Task details. Nothing but the exact lines from the one containing "JSON state file" through the last line of the records below belongs in your answer.

----

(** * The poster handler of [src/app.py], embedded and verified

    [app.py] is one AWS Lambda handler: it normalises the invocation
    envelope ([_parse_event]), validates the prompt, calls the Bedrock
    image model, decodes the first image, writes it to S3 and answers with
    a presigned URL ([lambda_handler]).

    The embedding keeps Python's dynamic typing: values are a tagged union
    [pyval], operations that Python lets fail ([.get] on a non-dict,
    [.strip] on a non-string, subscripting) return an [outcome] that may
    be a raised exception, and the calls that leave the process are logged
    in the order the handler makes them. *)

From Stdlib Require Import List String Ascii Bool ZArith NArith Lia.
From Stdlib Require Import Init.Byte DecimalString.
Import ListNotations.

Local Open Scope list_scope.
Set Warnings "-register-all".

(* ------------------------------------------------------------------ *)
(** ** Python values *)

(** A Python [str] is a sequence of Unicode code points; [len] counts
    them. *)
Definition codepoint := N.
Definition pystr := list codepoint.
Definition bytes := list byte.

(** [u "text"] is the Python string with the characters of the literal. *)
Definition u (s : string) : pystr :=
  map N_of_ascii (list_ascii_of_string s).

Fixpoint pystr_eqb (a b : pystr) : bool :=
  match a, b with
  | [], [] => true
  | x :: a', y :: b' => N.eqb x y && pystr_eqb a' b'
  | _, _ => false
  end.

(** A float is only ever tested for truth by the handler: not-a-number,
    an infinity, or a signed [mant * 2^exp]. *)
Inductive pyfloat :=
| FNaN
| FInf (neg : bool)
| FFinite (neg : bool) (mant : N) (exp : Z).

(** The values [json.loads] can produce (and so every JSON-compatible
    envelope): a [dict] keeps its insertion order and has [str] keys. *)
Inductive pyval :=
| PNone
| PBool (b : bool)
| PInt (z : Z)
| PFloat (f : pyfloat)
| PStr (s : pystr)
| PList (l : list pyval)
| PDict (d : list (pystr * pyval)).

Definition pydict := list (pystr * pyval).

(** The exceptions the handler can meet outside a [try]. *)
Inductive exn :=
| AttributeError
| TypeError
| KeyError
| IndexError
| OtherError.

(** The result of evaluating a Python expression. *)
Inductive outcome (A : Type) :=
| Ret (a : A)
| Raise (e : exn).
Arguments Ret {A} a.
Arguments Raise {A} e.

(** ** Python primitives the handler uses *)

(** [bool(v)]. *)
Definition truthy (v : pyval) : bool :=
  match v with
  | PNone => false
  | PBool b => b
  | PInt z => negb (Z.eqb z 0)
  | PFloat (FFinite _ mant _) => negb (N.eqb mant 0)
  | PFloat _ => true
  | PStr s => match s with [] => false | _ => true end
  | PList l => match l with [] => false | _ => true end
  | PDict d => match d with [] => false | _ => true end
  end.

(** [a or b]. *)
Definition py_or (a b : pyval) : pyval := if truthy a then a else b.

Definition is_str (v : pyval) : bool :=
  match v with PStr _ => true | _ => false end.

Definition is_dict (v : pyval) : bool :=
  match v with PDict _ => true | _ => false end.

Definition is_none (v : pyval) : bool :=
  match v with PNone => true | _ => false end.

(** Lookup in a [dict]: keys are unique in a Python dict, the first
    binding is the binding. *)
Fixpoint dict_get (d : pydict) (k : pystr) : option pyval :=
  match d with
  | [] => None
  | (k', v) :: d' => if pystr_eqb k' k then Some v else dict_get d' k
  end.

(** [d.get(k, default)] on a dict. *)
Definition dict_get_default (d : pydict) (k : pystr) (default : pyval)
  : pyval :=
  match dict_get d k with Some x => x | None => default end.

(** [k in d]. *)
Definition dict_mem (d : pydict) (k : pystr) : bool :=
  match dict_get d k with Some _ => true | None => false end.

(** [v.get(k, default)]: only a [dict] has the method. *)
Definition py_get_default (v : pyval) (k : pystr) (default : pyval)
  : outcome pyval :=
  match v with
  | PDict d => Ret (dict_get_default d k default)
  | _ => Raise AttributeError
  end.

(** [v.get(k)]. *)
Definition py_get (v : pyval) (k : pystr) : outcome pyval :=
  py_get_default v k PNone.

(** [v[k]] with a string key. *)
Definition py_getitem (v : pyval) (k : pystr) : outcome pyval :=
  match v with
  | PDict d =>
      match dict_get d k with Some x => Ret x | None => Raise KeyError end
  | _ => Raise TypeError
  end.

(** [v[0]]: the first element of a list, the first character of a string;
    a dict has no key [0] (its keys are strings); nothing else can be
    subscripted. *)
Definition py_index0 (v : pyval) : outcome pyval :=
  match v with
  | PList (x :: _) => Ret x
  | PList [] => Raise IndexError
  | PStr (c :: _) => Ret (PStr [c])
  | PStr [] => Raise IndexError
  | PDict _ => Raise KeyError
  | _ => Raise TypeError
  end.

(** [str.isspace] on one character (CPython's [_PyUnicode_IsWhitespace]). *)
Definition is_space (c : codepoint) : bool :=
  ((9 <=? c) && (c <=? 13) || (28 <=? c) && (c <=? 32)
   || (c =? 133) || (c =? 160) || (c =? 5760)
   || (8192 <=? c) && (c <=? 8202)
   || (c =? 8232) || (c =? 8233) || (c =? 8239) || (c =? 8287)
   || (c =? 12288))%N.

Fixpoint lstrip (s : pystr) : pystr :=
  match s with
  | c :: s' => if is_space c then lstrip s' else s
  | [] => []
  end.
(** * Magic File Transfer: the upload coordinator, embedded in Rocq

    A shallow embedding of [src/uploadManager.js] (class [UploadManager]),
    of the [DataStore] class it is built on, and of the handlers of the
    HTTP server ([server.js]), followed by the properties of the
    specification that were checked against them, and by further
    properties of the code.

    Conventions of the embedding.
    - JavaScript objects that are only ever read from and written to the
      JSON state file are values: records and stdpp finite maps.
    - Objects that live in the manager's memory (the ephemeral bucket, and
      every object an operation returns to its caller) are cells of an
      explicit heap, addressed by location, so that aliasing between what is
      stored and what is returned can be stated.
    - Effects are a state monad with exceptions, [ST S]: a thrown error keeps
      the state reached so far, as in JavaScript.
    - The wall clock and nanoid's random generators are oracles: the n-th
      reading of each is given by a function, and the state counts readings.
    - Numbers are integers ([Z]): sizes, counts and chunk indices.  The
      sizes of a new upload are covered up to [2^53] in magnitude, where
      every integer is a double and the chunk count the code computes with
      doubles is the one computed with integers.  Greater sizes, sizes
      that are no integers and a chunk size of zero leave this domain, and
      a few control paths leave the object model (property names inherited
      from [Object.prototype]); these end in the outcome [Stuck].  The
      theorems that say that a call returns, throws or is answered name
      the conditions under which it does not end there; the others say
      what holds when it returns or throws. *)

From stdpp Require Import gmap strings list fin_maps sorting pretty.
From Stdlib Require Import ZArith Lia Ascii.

----

Problem solution.
      JSON state file are values: records and stdpp finite maps.
    - Objects that live in the manager's memory (the ephemeral bucket, and
      every object an operation returns to its caller) are cells of an
      explicit heap, addressed by location, so that aliasing between what is
      stored and what is returned can be stated.
    - Effects are a state monad with exceptions, [ST S]: a thrown error keeps
      the state reached so far, as in JavaScript.
    - The wall clock and nanoid's random generators are oracles: the n-th
      reading of each is given by a function, and the state counts readings.
    - Numbers are integers ([Z]): sizes, counts and chunk indices.  The
      sizes of a new upload are covered up to [2^53] in magnitude, where
      every integer is a double and the chunk count the code computes with
      doubles is the one computed with integers.  Greater sizes, sizes
      that are no integers and a chunk size of zero leave this domain, and
      a few control paths leave the object model (property names inherited
      from [Object.prototype]); these end in the outcome [Stuck].  The
      theorems that say that a call returns, throws or is answered name
      the conditions under which it does not end there; the others say
      what holds when it returns or throws. *)

From stdpp Require Import gmap strings list fin_maps sorting pretty.
From Stdlib Require Import ZArith Lia Ascii.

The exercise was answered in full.